图8. 心尖成像: 非轴位成像. 标准的心尖成像切面可能错过前位栓子.如高度怀疑(如心尖节段运动异常), 非轴位成像(如倾斜成像切面或探头稍内移一点)可用于识别心尖部栓子(箭头所示)
下腔静脉评估
综合超声检查, 下腔静脉必不可少, 是判断右房压和液体反应性最常用的方法。但是, 这方面的循证资料常常相互矛盾并显示出较弱的相关性, 且各研究之间很难去比较或综合分析, 因为参考标准不一, 在心跳周期和呼吸周期 IVC 探测时间点不一, 使用的探测窗和切面不一或应用的超声模式不一(如 M 型或二维超声)。

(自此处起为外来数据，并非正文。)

(* ===== verification/UiInput.v ===== *)
(** Focus, capture and hit testing ([ui/input.rs]).  Theorems: the hit test
    picks the topmost hittable node (largest z-index, then latest in preorder),
    and routing keeps focus and capture on live nodes, captures on press and
    releases on release. *)

From S2P Require Import Prelude F32 UiComponents UiTree UiTreeInv UiCommands.

Local Open Scope Z_scope.
Local Open Scope kit_scope.

Module UiInputEvent.
Inductive UiInputEvent :=
| PointerMove (x y : Z)
| PointerButton (button : Z) (pressed : bool) (x y : Z)
| Key (key : Z) (pressed : bool)
| TextByte (byte : Z).
End UiInputEvent.
Abbreviation UiInputEvent := UiInputEvent.UiInputEvent.

Record UiInputResult := {
  target : option UiNodeId;
  res_focused : option UiNodeId;
  consumed : bool
}.

Record UiFocusCapture := { focused : option UiNodeId; captured : option UiNodeId }.
Definition focus_default : UiFocusCapture := {| focused := None; captured := None |}.

(** [if x.is_some_and(|id| !tree.contains(id)) { x = None }]. *)
Definition keep_live (t : UiTree) (x : option UiNodeId) : option UiNodeId :=
  match x with Some id => if contains t id then Some id else None | None => None end.
Definition clear_stale (f : UiFocusCapture) (t : UiTree) : UiFocusCapture :=
  {| focused := keep_live t (focused f); captured := keep_live t (captured f) |}.

(** The walk over the ancestors from [cursor]. *)
Fixpoint ancestors_allow (fuel : nat) (t : UiTree) (cursor : option UiNodeId) (x y : f32)
  : option bool :=
  match cursor with
  | None => Some true
  | Some id =>
      match fuel with
      | O => None
      | S fuel =>
          match content t id with
          | Err _ => Some false
          | Ok c =>
              if negb (visible c) then Some false
              else
                let inside :=
                  match overflow (style c) with
                  | UiOverflow.Visible => true
                  | _ => match rect t id with Ok r => rect_contains r x y | Err _ => false end
                  end in
                if inside
                then ancestors_allow fuel t
                       (match parent t id with Ok p => p | Err _ => None end) x y
                else Some false
          end
      end
  end.

Definition ancestors_allow_hit (t : UiTree) (node : UiNodeId) (x y : f32) : option bool :=
  ancestors_allow (walk_fuel t) t (match parent t node with Ok p => p | Err _ => None end) x y.

(** The conditions on the node itself. *)
Definition hit_self (t : UiTree) (id : UiNodeId) (x y : f32) : bool :=
  match content t id, rect t id with
  | Ok c, Ok r =>
      visible c && hit_testable (interaction c) && negb (disabled (interaction c)) &&
      rect_contains r x y
  | _, _ => false
  end.

Definition z_of (t : UiTree) (id : UiNodeId) : Z :=
  match content t id with Ok c => z_index c | Err _ => 0 end.

(** [(z, i) >= (z', i')] on tuples. *)
Definition hit_ge (a b : Z * Z) : bool :=
  (b.1 <? a.1) || ((b.1 =? a.1) && (b.2 <=? a.2)).

Fixpoint hit_loop (t : UiTree) (x y : f32) (ids : list UiNodeId) (i : Z)
    (best : option (Z * Z * UiNodeId)) : option (option (Z * Z * UiNodeId)) :=
  match ids with
  | [] => Some best
  | id :: ids =>
      if hit_self t id x y then
        match ancestors_allow_hit t id x y with
        | None => None
        | Some false => hit_loop t x y ids (i + 1) best
        | Some true =>
            let candidate := (z_of t id, i, id) in
            let best :=
              match best with
              | Some current => if hit_ge candidate.1 current.1 then Some candidate else best
              | None => Some candidate
              end in
            hit_loop t x y ids (i + 1) best
        end
      else hit_loop t x y ids (i + 1) best
  end.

在实践中, 我们自己认为 IVC 对估计右房压还是有用的, 但仅对自主呼吸病人是可靠的且可将 RAP 分类为低(0–5 mmHg), 正常(6–10 mmHg) 或高 (> 11 mmHg)。除 IVC 宽度之外, 其他的信息如右房大小/肝脏血流/三尖瓣返流/右室功能均可考虑用于 RAP 的综合评估。

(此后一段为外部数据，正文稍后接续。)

Lemma snapshot_items_spec A clips : forall items k out gs,
  zlen gs + total_glyphs items <= U32_MAX ->
  match snapshot_items A k clips items out gs with
  | Ok (its, gs') => its = out ++ rendered clips items (zlen gs) /\
      gs' = gs ++ concat (map item_glyphs items)
  | Err e => e = UiError.AllocationFailed
  end /\
  ((forall j, A j = true) -> exists q, snapshot_items A k clips items out gs = Ok q).
Proof.
  induction items as [|i items IH]; intros k out gs Hg; cbn [snapshot_items].
  { cbn. rewrite !app_nil_r. split; [done|eauto]. }
  rewrite total_glyphs_cons in Hg.
  pose proof (zlen_nonneg (concat (map item_glyphs items))) as Ht. fold (total_glyphs items) in Ht.
  pose proof (zlen_nonneg (item_glyphs i)). pose proof (zlen_nonneg gs).
  assert (H32 : try_u32 (zlen gs) = Ok (zlen gs)).
  { unfold try_u32. by rewrite (proj2 (Z.leb_le _ _)) by lia. }
  rewrite H32. cbn [result_bind].
  assert (Hq : render_kind (p_kind i) = Ok (kind_row (p_kind i))).
  { apply render_kind_row. unfold item_glyphs in *. lia. }
  assert (Hcase : (exists gs', (match p_kind i with
      | PaintKind.Glyphs _ run => if A k then Ok (gs ++ glyphs run) else Err UiError.AllocationFailed
      | _ => Ok gs end) = Ok gs' /\ gs' = gs ++ item_glyphs i) \/
      A k = false /\ (match p_kind i with
      | PaintKind.Glyphs _ run => if A k then Ok (gs ++ glyphs run) else Err UiError.AllocationFailed
      | _ => Ok gs end) = Err UiError.AllocationFailed).
  { unfold item_glyphs. destruct (p_kind i); rewrite ?app_nil_r; eauto.
    destruct (A k); eauto. }
  destruct Hcase as [(gs' & -> & ->)|[Hk ->]].
  - rewrite Hq. cbn [result_bind].
    destruct (IH (S k) (out ++ [render_item clips i (zlen gs) (kind_row (p_kind i))])
      (gs ++ item_glyphs i)) as [H1 H2]; [rewrite zlen_app; lia|]. split; [|exact H2].
    destruct (snapshot_items _ _ _ _ _ _) as [[its gs']|]; [|done]. destruct H1 as [-> ->].
    cbn [rendered map concat]. rewrite zlen_app, <- !app_assoc. done.
  - cbn [result_bind]. split; [done|]. intros H'. rewrite H' in Hk. done.
Qed.

Lemma rendered_length clips items : forall o, zlen (rendered clips items o) = zlen items.
Proof. induction items as [|i items IH]; intros o; [done|]. cbn [rendered]. by rewrite !zlen_cons, IH. Qed.

Lemma kind_row_count k c t f n col : kind_row k = (c, t, f, n, col) ->
  n = zlen (match k with PaintKind.Glyphs _ run => glyphs run | _ => [] end).
Proof. destruct k; cbn; by intros [= <- <- <- <- <-]. Qed.

Lemma sum_counts_rendered clips items : forall o acc,
  acc + total_glyphs items <= U64_MAX -> 
  sum_counts (rendered clips items o) acc = Ok (acc + total_glyphs items).
Proof.
  induction items as [|i items IH]; intros o acc Ha; cbn [rendered sum_counts].
  - unfold total_glyphs. cbn. rewrite zlen_nil. f_equal. lia.
  - rewrite total_glyphs_cons in *.
    pose proof (zlen_nonneg (concat (map item_glyphs items))) as Ht. fold (total_glyphs items) in Ht.
    assert (Hc : i_glyph_count (render_item clips i o (kind_row (p_kind i))) = zlen (item_glyphs i)).
    { unfold render_item, item_glyphs. destruct (kind_row (p_kind i)) as [[[[c t] f] n] col] eqn:E.
      cbn. by apply kind_row_count in E. }
    rewrite Hc. rewrite checked_add_ok by (unfold umax, U64_MAX in *; lia). cbn [ok_or result_bind].
    rewrite IH by lia. f_equal. lia.
Qed.

(** What two items of one draw share: clip, texture, font, depth, kind. *)
Definition draw_state (i : UiRenderItem) : ClipId * option TextureId * option FontId * Z * Z :=
  (i_clip i, i_tex i, i_font i, i_z i, i_kind i).
Definition key_state (k : UiBatchKey) : ClipId * option TextureId * option FontId * Z * Z :=
  (k_clip k, k_texture k, k_font k, k_z k, k_kind k).

Lemma draw_state_key clips i o : draw_state (render_item clips i o (kind_row (p_kind i))) = key_state (key i).
Proof. unfold draw_state, key_state, render_item, key. by destruct (p_kind i). Qed.

Lemma rendered_app clips xs ys : forall o,
  rendered clips (xs ++ ys) o = rendered clips xs o ++ rendered clips ys (o + total_glyphs xs).
Proof.
  induction xs as [|x xs IH]; intros o; cbn [rendered app].
  - unfold total_glyphs. cbn. rewrite zlen_nil. by rewrite Z.add_0_r.
  - rewrite IH, total_glyphs_cons. by rewrite Z.add_assoc.
Qed.

Lemma rendered_states clips k xs : forall o, Forall (fun i => key i = k) xs ->
  Forall (fun i => draw_state i = key_state k) (rendered clips xs o).
Proof.
  induction xs as [|x xs IH]; intros o H; [constructor|]. apply list.Forall_cons in H as [Hx H].
  cbn [rendered]. constructor; [|by apply IH]. by rewrite draw_state_key, Hx.
Qed.

(** [ds] draw the items of [its] from [from] once, in order, each draw a
    non-empty range of items that share their state. *)
Fixpoint draws (from : Z) (its : list UiRenderItem) (ds : list UiDrawCommand) : Prop :=
  match ds with
  | [] => its = []
  | d :: ds => exists xs rest st, its = xs ++ rest /\ xs <> [] /\
      d = {| ud_vertex_count := 6; ud_instance_count := zlen xs; ud_first_vertex := 0;
             ud_first_instance := from |} /\
      Forall (fun i => draw_state i = st) xs /\
      draws (from + zlen xs) rest ds
  end.

Lemma runs_draws clips bs : forall from items o, runs from items bs ->
  draws from (rendered clips items o) (map draw_of bs).
Proof.
  induction bs as [|b bs IH]; intros from items o Hr; [by cbn in *; subst|].
  destruct Hr as (xs & rest & -> & Hne & Hf & Hc & Ha & _ & Hr). cbn [map draws].
  exists (rendered clips xs o), (rendered clips rest (o + total_glyphs xs)), (key_state (b_key b)).
  rewrite rendered_app, rendered_length. split; [done|]. split; [by destruct xs|].
  split; [unfold draw_of; by rewrite Hf, Hc|]. split; [by apply rendered_states|]. by apply IH.
Qed.

Lemma runs_check bs : forall from items n, runs from items bs -> 0 <= from ->
  from + zlen items <= n -> n <= U32_MAX -> check_batches n from bs = Ok (from + zlen items).
Proof.
  induction bs as [|b bs IH]; intros from items n Hr H0 Hn Hu.
  - cbn in Hr. subst. cbn. rewrite zlen_nil. f_equal. lia.
  - destruct Hr as (xs & rest & -> & Hne & Hf & Hc & Ha & _ & Hr). rewrite zlen_app in *.
    assert (0 < zlen xs) by (destruct xs; [done|]; rewrite zlen_cons; pose proof (zlen_nonneg xs); lia).
    pose proof (zlen_nonneg rest). cbn [check_batches]. rewrite Hf, Hc.
    rewrite (proj2 (Z.eqb_neq (zlen xs) 0)) by lia. rewrite Z.eqb_refl. cbn [orb negb].
    rewrite checked_add_ok by (unfold umax, U32_MAX in *; lia). cbn [ok_or result_bind].
    rewrite (proj2 (Z.ltb_ge _ _)) by lia. rewrite (IH _ _ _ Hr) by lia. f_equal. lia.
Qed.

Lemma snapshot_spec (B : alloc) (t : UiTree) (v : UiRect) (p' : UiPaintList) (u : UiUploadPlan)
    (Hbuilt : built t v p' u) :
  up_items u = zlen (pl_items p') /\ up_batches u = zlen (pl_batches p') /\
  up_glyphs u = total_glyphs (pl_items p') /\
  up_bytes u = up_items u * 80 + up_glyphs u * 32 /\
  up_bytes u <= max_upload_bytes (pl_config p') /\
  zlen (pl_clips p') <= max_clips (pl_config p') /\
  zlen (pl_items p') <= max_paint_items (pl_config p') /\
  zlen (pl_batches p') <= max_batches (pl_config p') /\
  ((forall k, B k = true) -> exists s, snapshot B p' = Ok s) /\
  match snapshot B p' with
  | Err e => e = UiError.AllocationFailed
  | Ok s =>
      sn_items s = rendered (pl_clips p') (pl_items p') 0 /\
      sn_glyphs s = concat (map item_glyphs (pl_items p')) /\
      sn_upload s = u /\
      plan_try_build s = Ok {| cp_items := up_items u; cp_draws := up_batches u; cp_bytes := up_bytes u |} /\
      exists ds, build_draw_commands alloc_all s = Ok ds /\ draws 0 (sn_items s) ds
  end.
Proof.
  destruct Hbuilt as [_ Hr [Ei Hi] [Eb Hb] [Eg Hg] Ey Hup Hc Hit Hba].
  do 8 (split; [done|]).
  pose proof (zlen_nonneg (pl_items p')). pose proof (zlen_nonneg (pl_batches p')).
  assert (0 <= total_glyphs (pl_items p')) by apply zlen_nonneg.
  destruct (snapshot_items_spec B (pl_clips p') (pl_items p') 2 [] []) as [S1 S2];
    [rewrite zlen_nil; lia|].
  assert (U : forall n, n <= U32_MAX -> try_u32 n = Ok n).
  { intros n Hn. unfold try_u32. by rewrite (proj2 (Z.leb_le _ _)). }
  assert (Y : bytes_for (zlen (pl_items p')) (total_glyphs (pl_items p')) = Ok (up_bytes u)).
  { unfold bytes_for, checked_mul, UI_ITEM_STRIDE_BYTES, UI_GLYPH_STRIDE_BYTES.
    unfold U32_MAX, umax in *. rewrite !(proj2 (Z.leb_le _ _)) by lia. cbn [mbind option_bind].
    rewrite checked_add_ok by (unfold umax; lia). cbn [ok_or]. f_equal. lia. }
  unfold snapshot.
  assert (F : forall its gs, its = rendered (pl_clips p') (pl_items p') 0 ->
    (let? n := sum_counts its 0 in
     let? bytes := bytes_for (zlen its) n in
     let? item_count := try_u32 (zlen (pl_items p')) in
     let? batch_count := try_u32 (zlen (pl_batches p')) in
     let? glyph_count := try_u32 n in
     Ok {| sn_items := its; sn_batches := pl_batches p'; sn_glyphs := gs;
           sn_upload := {| up_items := item_count; up_batches := batch_count;
                           up_glyphs := glyph_count; up_bytes := bytes |} |}) =
    Ok {| sn_items := its; sn_batches := pl_batches p'; sn_glyphs := gs; sn_upload := u |}).
  { intros its gs ->. rewrite sum_counts_rendered by (unfold U32_MAX, U64_MAX in *; lia).
    cbn [result_bind]. rewrite rendered_length, Z.add_0_l, Y, !U by lia. cbn [result_bind].
    destruct u. cbn in *. by subst. }
  split.
  - intros HB. rewrite HB. cbn [negb]. destruct (S2 HB) as [[its gs] Es]. rewrite Es in S1 |- *.
    destruct S1 as [S1 _]. cbn [result_bind app] in *. rewrite HB. cbn [negb].
    rewrite F by done. eauto.
  - destruct (B 0%nat); [cbn [negb]|done].
    destruct (snapshot_items B 2 (pl_clips p') (pl_items p') [] []) as [[its gs]|e]; [|done].
    destruct S1 as [S1 S3]. cbn [result_bind app] in *. destruct (B 1%nat); [cbn [negb]|done].
    rewrite F by done. cbn [sn_items sn_glyphs sn_upload]. do 3 (split; [done|]).
    assert (P : plan_try_build {| sn_items := its; sn_batches := pl_batches p'; sn_glyphs := gs; sn_upload := u |}
      = Ok {| cp_items := up_items u; cp_draws := up_batches u; cp_bytes := up_bytes u |}).
    { unfold plan_try_build, try_u32_plan. cbn. rewrite S1. change (zlen []) with 0. rewrite rendered_length.
      rewrite !(proj2 (Z.leb_le _ _)) by lia. cbn [result_bind].
      rewrite (runs_check _ _ _ (zlen (pl_items p')) Hr) by lia. cbn [result_bind].
      rewrite Z.add_0_l, Z.eqb_refl. cbn. by rewrite Ei, Eb. }
    split; [done|]. exists (map draw_of (pl_batches p')). unfold build_draw_commands. rewrite P. cbn.
    split; [done|]. rewrite S1. by apply runs_draws.
Qed.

右室功能不全和三尖瓣返流会影响静脉回流, 从而导致 IVC 充盈扩张且与液体反应性毫无关系。腹内压升高/胸内压剧烈波动(如哮喘)/压力支持呼吸以及高 PEEP均影响结果分析。在我们自己的临床实践中, 在判断液体反应性时 IVC 评估仅用于个别情况, 如果下腔静脉是扩张的, 以上所有提到的影响因素均需一一考虑。
从技术角度, 探测下腔静脉太贴近右房, 肝静脉或膈肌应避开, 无论测量下腔静脉时采用什么方法, 在重复检查时都要保证使用同一方法测量并进行比较。二维超声似乎比 M 超有优势, 因其可避免解读错误。
结论
在重症患者中, 无论是对于病理诊断还是监测治疗反应, 综合重症心脏超声检查都是一个实用/便捷/无创的好方法。尽管全世界范围内广为使用, 但也存在一定局限性, 使用好坏很大程度上取决于操作者本身的技术与技巧。准确的成像/准确的解读是支撑本专业未来成长的两大支柱。全面掌握医学知识/关注细节变化是避免错误的关键。